Bafta Picks its Foreign Language Movie Shortlist

10/01/2013 | Hayley

 

If there’s one thing that takes the pain out of the post-festive blues, it’s the annual awards season.

This week, Bafta has unveiled its nominations, including its shortlist for Best Film Not in the English Language. We give you a lowdown on the contenders.

Untouchable

This movie has all the credentials to win: it’s become the most-watched film ever to hit the French silver screen and this month set a record after holding on to the number one spot for ten consecutive weeks in France.

Last year, The Artist took home the Academy Award for Best Picture, with its star Jean Dujardin and director Michel Hazavanicius winning Best Actor in a Leading Role and Best Director respectively. Indeed, French cinema has been blessed during awards season in recent years, and the country has chosen Untouchable as its 2013 entry for Best Foreign Language Oscar.

Called Les Intouchables in France, it was released in the US as The Intouchables and in the UK as Untouchable. Its success under all of these monikers has been so great a Hollywood remake is already (and inevitably) in the pipeline.

Telling the story of a wealthy quadriplegic aristocrat and his Arabic carer – who’s also an ex-con – the movie tracks their unlikely friendship. In fact, the plot may lead you to think this is a hard-hitting social drama, when in fact it’s a comedy – albeit an unconventional one. This could be a real contender.

Rust and Bone

France’s other hopeful, Rust and Bone is a moving drama that stars Marion Cotillard, who is herself an Oscar winner. Cotillard plays a killer whale trainer who meets unemployed kick boxer Sam, played by Armand Verdure, while at a nightclub. Shortly after meeting, Cotillard’s character StĂ©phanie is injured in a tragic accident.

Together, these two injured parties learn to open up to another person and begin putting themselves together again. Bafta likes a tearjerker, with Atonement winning Best Film in 2007. Will this be enough to beat Untouchable?

Headhunters

You might have to pack a lot of sweaters if you’re planning to go on holiday to Scandinavia, but when it comes to cinema and TV this region is red-hot. From Stieg Larsson and The Girl with the Dragon Tattoo, to the phenomenal international success of The Killing, Scandinavia has scorched a name for itself as a leader in stylish thrillers.

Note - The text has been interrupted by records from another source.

(** A failed write is reported as success: when a write to the destination is
    refused or incomplete, [custom_cp] prints an error, stops copying, and still prints
    that the file was copied and exits with status 0. *)
Theorem custom_cp_write_error {W} `{OS hcall W} prog src dst s t fuel (p : uproc hcall W) a1 w1 a2 w2 n d w3 a4 w4 :
  os_call (HOpen src 0 0) (u_os p) = (mkanswer s a1, w1) -> 0 <= s ->
  os_call (HOpen dst DST_FLAGS 420) w1 = (mkanswer t a2, w2) -> 0 <= t ->
  os_call (HRead s 4096) w2 = (mkanswer n d, w3) -> 0 < n ->
  os_call (HWrite t (take (Z.to_nat n) d)) w3 = (a4, w4) -> a_ret a4 <> n ->
  exists p', cp_main (S fuel) [prog; src; dst] p = UExit 0 p' /\
    u_trace p' = u_trace p ++ [HOpen src 0 0; HOpen dst DST_FLAGS 420; HRead s 4096; HWrite t (take (Z.to_nat n) d);
      HPerror (str "Error writing to destination"); HClose s; HClose t; HPuts stdout (str "File copied successfully." ++ nl)].
Proof.
  intros E1 Hs E2 Ht E3 Hn E4 Hne. unfold cp_main. rewrite (ubind_ret _ _ _ _ _ (hcall_eq _ _ _ _ E1)). cbn [a_ret]. rewrite (proj2 (Z.ltb_ge _ _) Hs).
  rewrite (ubind_ret _ _ _ _ _ (hcall_eq _ (mkuproc _ w1) _ _ E2)). cbn [a_ret]. rewrite (proj2 (Z.ltb_ge _ _) Ht). cbn [u_trace cp_loop].
  rewrite ubind_assoc, (ubind_ret _ _ _ _ _ (sys_eq _ (mkuproc _ w2) _ _ E3)). cbn [a_ret a_data]. rewrite (proj2 (Z.ltb_lt _ _) Hn).
  rewrite ubind_assoc, (ubind_ret _ _ _ _ _ (hcall_eq _ (mkuproc _ w3) _ _ E4)). rewrite (proj2 (Z.eqb_neq _ _) Hne). cbn [negb u_trace].
  unfold puts. do 4 hdo_step. eexists. split; [reflexivity |]. cbn [u_trace]. by rewrite <- !app_assoc.
Qed.

(** [custom_cat -n] numbers lines: the text is printed with every line, the last one
    without a newline included, after its number in a field of four and a bar; without
    the flag it is printed unchanged. *)
Theorem custom_cat_numbers {W} `{OS hcall W} f left `{!InStream f left} fuel c (p : uproc hcall W) :
  left (u_os p) c -> Forall (fun b => 0 <= b) c -> (length c < fuel)%nat -> 1 + Z.of_nat (length c) < 2 ^ 31 ->
  (exists p', show_contents fuel f true p = URet tt p' /\ left (u_os p') [] /\
     shown stdout (u_trace p') = shown stdout (u_trace p) ++ numbered 1 (cut_lines c)) /\
  (exists p', show_contents fuel f false p = URet tt p' /\ left (u_os p') [] /\
     shown stdout (u_trace p') = shown stdout (u_trace p) ++ c).
Proof.
  intros Hl Hb Hf Hmax. split.
  - rewrite <- (proj1 (cat_text_numbered c 1)). by apply (show_loop_numbers f left).
  - by apply (show_loop_plain f left).
Qed.

(** [custom_grep] prints the lines that contain the pattern, each after its line
    number, and no others, up to letter case with [-i]; it reads the file to its end.
    Lines must fit the buffer of 1024 bytes. *)
Theorem custom_grep_lines {W} `{OS hcall W} f left `{!InStream f left} ic pattern fuel c (p : uproc hcall W) :
  left (u_os p) c -> (length pattern < 1024)%nat -> Forall (fun b => 0 < b) c ->
  Forall (fun l => (length l <= 1023)%nat) (cut_lines c) -> (length (cut_lines c) < fuel)%nat ->
  1 + Z.of_nat (length (cut_lines c)) < 2 ^ 31 ->
  exists p', grep_loop fuel f pattern ic 1 p = URet tt p' /\ left (u_os p') [] /\
    shown stdout (u_trace p') = shown stdout (u_trace p) ++ grep_text ic pattern 1 (cut_lines c).
Proof. intros Hl Hp Hb Hc Hf Hm. by apply (cgrep_loop_eq f left). Qed.

(** C37: [custom_rm -i] calls remove on exactly the files whose answer is y, in order.  The
    answer for a file is the character of the input, white space left out, with the
    number of the file.  When the input has ended before, nothing is stored, and the answer is
    what the uninitialised variable of that prompt happens to hold. *)
Theorem custom_rm_confirms {W} `{OS hcall W} left `{!InStream stdin left} fuel junk prog files c (p : uproc hcall W) :
  left (u_os p) c -> Forall (fun b => 0 <= b) c -> (length c < fuel)%nat ->
  exists p', rm_main fuel junk (prog :: str "-i" :: files) p = UExit 0 p' /\
    removed (u_trace p') = removed (u_trace p) ++ chosen (fun i => default (junk i) (answers c !! i)) files.
Proof.
  intros Hl Hb Hf. unfold rm_main. change (streq (str "-i") (str "-i")) with true. cbv iota. rewrite <- confirmed_answers.
  destruct (rm_files_eq left fuel files junk c p Hl Hb Hf) as (p' & E & Hr). rewrite (ubind_ret _ _ _ _ _ E). by exists p'.
Qed.

(** [custom_wc] counts: it prints the number of newlines, of words (maximal runs of
    characters that are not white space) and of characters, each if its flag is set. *)
Theorem custom_wc_counts {W} `{OS hcall W} f left `{!InStream f left} fuel show_l show_w show_c c (p : uproc hcall W) :
  left (u_os p) c -> Forall (fun b => 0 <= b) c -> (length c < fuel)%nat -> Z.of_nat (length c) < 2 ^ 31 ->
  exists p', count_file fuel f show_l show_w show_c p = URet tt p' /\ left (u_os p') [] /\
    shown stdout (u_trace p') = shown stdout (u_trace p) ++
      (if show_l then decimal (Z.of_nat (count_occ Z.eq_dec c 10)) ++ [32] else []) ++
      (if show_w then decimal (Z.of_nat (length (fields isspace c))) ++ [32] else []) ++
      (if show_c then decimal (Z.of_nat (length c)) ++ [32] else []).
Proof.
  intros Hl Hb Hf Hmax. unfold count_file.
  destruct (count_loop_eq f left fuel c (mkcounts 0 0 0 false) p Hl Hb Hf) as (p1 & E1 & Hl1 & Hs1). rewrite (ubind_ret _ _ _ _ _ E1).
  destruct (count_fold isspace c (mkcounts 0 0 0 false)) as (C1 & C2 & C3); [cbn; lia ..|]. rewrite C1, C2, C3. cbn [n_l n_w n_c n_inword].
  rewrite !Z.add_0_l, (proj1 (nfields_eq isspace c)).
  destruct (show_eq f left show_l (Z.of_nat (count_occ Z.eq_dec c 10)) [] p1 Hl1) as (p2 & E2 & Hl2 & Hs2). rewrite (ubind_ret _ _ _ _ _ E2).
  destruct (show_eq f left show_w (Z.of_nat (length (fields isspace c))) [] p2 Hl2) as (p3 & E3 & Hl3 & Hs3). rewrite (ubind_ret _ _ _ _ _ E3).
  destruct (show_eq f left show_c (Z.of_nat (length c)) [] p3 Hl3) as (p4 & E4 & Hl4 & Hs4). exists p4. split; [exact E4 |]. split; [done |].
  by rewrite Hs4, Hs3, Hs2, Hs1, <- !app_assoc.
Qed.

(** [custom_ls] lists a directory: every visible entry once, sorted by name, one per
    line and coloured by its kind, then the numbers of files and directories. *)
Theorem custom_ls_lists {W} `{OS hcall W} path d names start left mode `{!Directory path d names start left mode} fuel flag_a (p : uproc hcall W) :
  start (u_os p) -> (length names < fuel)%nat -> (length names <= MAX_FILES)%nat ->
  exists files p', list_directory fuel path false flag_a false p = URet tt p' /\
    Sorted entry_le files /\ files ≡ₚ List.filter (visible flag_a) names /\
    shown stdout (u_trace p') = shown stdout (u_trace p) ++ concat ((fun f => colored path mode f ++ nl) <$> files) ++
      nl ++ str "Files: " ++ decimal (Z.of_nat (length files - ndirs path mode files)) ++
      str " | Directories: " ++ decimal (Z.of_nat (ndirs path mode files)) ++ nl.
Proof.
  intros Hst Hf Hmax. unfold list_directory. destruct (dir_open _ Hst) as (a & w1 & E1 & Hl1).
  pose proof (dir_fd (Directory := ltac:(eassumption))) as Hd. rewrite (ubind_ret _ _ _ _ _ (hcall_eq _ _ _ _ E1)). cbn [a_ret]. rewrite (proj2 (Z.ltb_ge _ _) Hd).
  set (p1 := mkuproc (u_trace p ++ [HOpendir path]) w1).
  destruct (read_entries_eq path d names start left mode flag_a fuel names 0 p1 Hl1 Hf ltac:(lia)) as (p2 & E2 & Hl2 & Hs2). rewrite (ubind_ret _ _ _ _ _ E2).
  destruct (dir_close (path := path) (names := names) (start := start) (mode := mode) _ _ Hl2) as (a3 & w3 & E3 & Hl3).
  set (files := qsort (List.filter (visible flag_a) names)). set (p3 := mkuproc (u_trace p2 ++ [HClosedir d]) w3).
  unfold hdo at 1. rewrite ubind_assoc, (ubind_ret _ _ _ _ _ (sys_eq _ _ _ _ E3)). unfold ubind at 1. cbn [uret]. fold p3.
  destruct (qsort_sorted (List.filter (visible flag_a) names)) as [Hsort Hperm]. fold files in Hsort, Hperm.
  assert (length files <= MAX_FILES)%nat as Hlen.
  { rewrite Hperm. clear - Hmax. unfold MAX_FILES in *. assert (length (List.filter (visible flag_a) names) <= length names)%nat; [| lia]. apply List.filter_length_le. }
  destruct (print_entries_eq path d names start left mode files [] 0 0 p3 Hl3 ltac:(lia) ltac:(lia) ltac:(unfold MAX_FILES in *; lia)) as (p4 & E4 & Hl4 & Hs4).
  rewrite (ubind_ret _ _ _ _ _ E4). rewrite !Z.add_0_l.
  match goal with |- context [puts ?s] => destruct (dir_puts_eq path d names start left mode s [] p4 Hl4) as (p5 & E5 & _ & Hs5) end.
  exists files, p5. split; [exact E5 |]. split; [done |]. split; [done |]. rewrite Hs5, Hs4. cbn [p3 u_trace]. rewrite shown_app, Hs2. cbn [p1 u_trace].
  rewrite shown_app, !app_nil_r. by rewrite <- app_assoc.
Qed.

(** ** Witnesses *)

(** A host with one file to read; [HWrite] takes everything if the flag is set. *)
Definition pot : Type := list Z * bool.
Definition pot_call (c : hcall) (w : pot) : answer * pot :=
  match c with
  | HOpen _ flags _ => (mkanswer (if flags =? 0 then 3 else 4) [], w)
  | HRead _ n => let k := Nat.min (Z.to_nat n) (Nat.min 2 (length (fst w))) in
                 (mkanswer (Z.of_nat k) (take k (fst w)), (drop k (fst w), snd w))
  | HWrite _ d => (mkanswer (if snd w then Z.of_nat (length d) else -1) [], w)
  | _ => (mkanswer 0 [], w)
  end.
#[local] Instance pot_os : OS hcall pot := pot_call.
#[local] Instance pot_copies : Copies 3 4 (fun (w : pot) c => fst w = c /\ snd w = true).
Proof.
  split.
  - intros [c0 b] c n [Hc Hb] Hn. cbn in Hc, Hb. subst c0 b. eexists _, _. split; [reflexivity |]. split; [done |].
    cbn [fst]. split; [lia |]. intros Hne. destruct c; [done |]. cbn [length]. lia.
  - intros [c0 b] c d [Hc Hb]. cbn in Hc, Hb. subst c0 b. eexists _, _. split; [reflexivity |]. by split.
Qed.

Lemma custom_cp_copies_witness : exists p',
  cp_main 10 [str "cp"; str "a"; str "b"] (mkuproc [] (str "hello", true)) = UExit 0 p' /\ hwritten 4 (u_trace p') = str "hello".
Proof.
  apply (custom_cp_copies (str "cp") (str "a") (str "b") 3 4 (fun (w : pot) c => fst w = c /\ snd w = true) 10 (str "hello")
    (mkuproc [] (str "hello", true)) [] (str "hello", true) [] (str "hello", true)).
  - reflexivity.
  - lia.
  - reflexivity.
  - lia.
  - split; reflexivity.
  - vm_compute. lia.
Defined.

Lemma custom_cp_write_error_witness : exists p',
  cp_main 1 [str "cp"; str "a"; str "b"] (mkuproc [] (str "hi", false)) = UExit 0 p' /\
  u_trace p' = [] ++ [HOpen (str "a") 0 0; HOpen (str "b") DST_FLAGS 420; HRead 3 4096; HWrite 4 (take (Z.to_nat 2) (str "hi"));
    HPerror (str "Error writing to destination"); HClose 3; HClose 4; HPuts stdout (str "File copied successfully." ++ nl)].
Proof.
  apply (custom_cp_write_error (str "cp") (str "a") (str "b") 3 4 0 (mkuproc [] (str "hi", false)) [] (str "hi", false) [] (str "hi", false)
    2 (str "hi") ([], false) (mkanswer (-1) []) ([], false)).
  - reflexivity.
  - lia.
  - reflexivity.
  - lia.
  - vm_compute. reflexivity.
  - lia.
  - reflexivity.
  - cbn. lia.
Defined.

Definition two_lines : list Z := str "ab" ++ nl ++ str "Abc".
Lemma custom_cat_numbers_witness :
  (exists p', show_contents 20 stdin true (mkuproc [] two_lines) = URet tt p' /\ u_os p' = [] /\
     shown stdout (u_trace p') = str "   1 | ab" ++ nl ++ str "   2 | Abc") /\
  (exists p', show_contents 20 stdin false (mkuproc [] two_lines) = URet tt p' /\ u_os p' = [] /\ shown stdout (u_trace p') = two_lines).
Proof.
  assert (Forall (fun b => 0 <= b) two_lines) as Hb by (apply (bool_decide_unpack _); vm_compute; exact I).
  destruct (custom_cat_numbers stdin (fun (w : reel) c => w = c) 20 two_lines (mkuproc [] two_lines) eq_refl Hb) as [(p1 & E1 & Hl1 & Hs1) (p2 & E2 & Hl2 & Hs2)].
  - vm_compute. lia.
  - vm_compute. reflexivity.
  - split; [exists p1 | exists p2]; (split; [done |]; split; [done |]); [etransitivity; [exact Hs1 | vm_compute; reflexivity] | etransitivity; [exact Hs2 | reflexivity]].
Defined.

Lemma custom_grep_lines_witness : exists p',
  grep_loop 20 stdin (str "AB") true 1 (mkuproc [] two_lines) = URet tt p' /\ u_os p' = [] /\
  shown stdout (u_trace p') = str "1: ab" ++ nl ++ str "2: Abc".
Proof.
  destruct (custom_grep_lines stdin (fun (w : reel) c => w = c) true (str "AB") 20 two_lines (mkuproc [] two_lines) eq_refl) as (p1 & E1 & Hl1 & Hs1).
  - vm_compute. lia.
  - apply (bool_decide_unpack _). vm_compute. exact I.
  - apply (bool_decide_unpack _). vm_compute. exact I.
  - vm_compute. lia.
  - vm_compute. reflexivity.
  - exists p1. split; [done |]. split; [done |]. etransitivity; [exact Hs1 | vm_compute; reflexivity].
Defined.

The movie follows Roger Brown, who is both a successful headhunter and an art thief. When he decides to steal a Rubens painting from an acquaintance, he quickly realises he has bitten off more than he can chew.

Headhunters is the latest entry in this chronicle of Scandi-Noir, and although a US remake is on the cards, critics are urging cinema fans to catch the original. This is a pacey thriller based on Jo Nesbø’s novel Hodejegerne. Crime movies might not be the most traditional winners come awards season, but The Girl with the Dragon Tattoo set a standard after picking up the Best Adapted Screenplay and Best Film Not in the English Language Baftas, along with Best Actress for its star Noomi Rapace – so don’t discount it just yet!

Amour

Michael Haneke’s latest offering is a tale of love and loss. Centring on elderly couple Anne and Georges, it follows their relationship as they try to adapt following Anne’s stroke.

At the time of writing, the film has a 92 per cent Fresh rating on Rotten Tomatoes and has been commended by critics for everything from the tender but pared down script to the believable performances of the two central actors, Jean-Louis Xavier Trintignant and Emmanuelle Riva.

It’s hardly a surprise though, as Haneke is something of a critics’ favourite. He has a particular specialism in capturing and commenting on modern society, but unlike much of the rest of his back catalogue, Amour is surprisingly touching.

The Hunt

This Danish gem is the very definition of gritty. It is directed by Thomas Vinterberg, one of the founders of the Dogme 95 filmmaking movement alongside Lars von Trier.

Starring Mads Mikkelsen in the central role, The Hunt focuses on a lonely Danish nursery school teacher from a small town who is wrongly accused of child abuse. The story may be well-trodden, but there is no underestimating the power of this tale of an innocent man whose simple life and blossoming romantic relationship is shattered by a small lie.

The Bafta Awards will take place on February 10th at London’s Royal Opera House, and we will be glued to our screens as we wait and see which of the above has nabbed the Best Film Not in the English Language award.

And if you’re still feeling a bit blue now Christmas is over, why not rent one of last year’s awards contenders?

One Reply to “Bafta Picks its Foreign Language Movie Shortlist”

  1. I was reprimanded for saying the Untouchable instead of Intouchable …so what shal i call it if i am just a plain english speaker?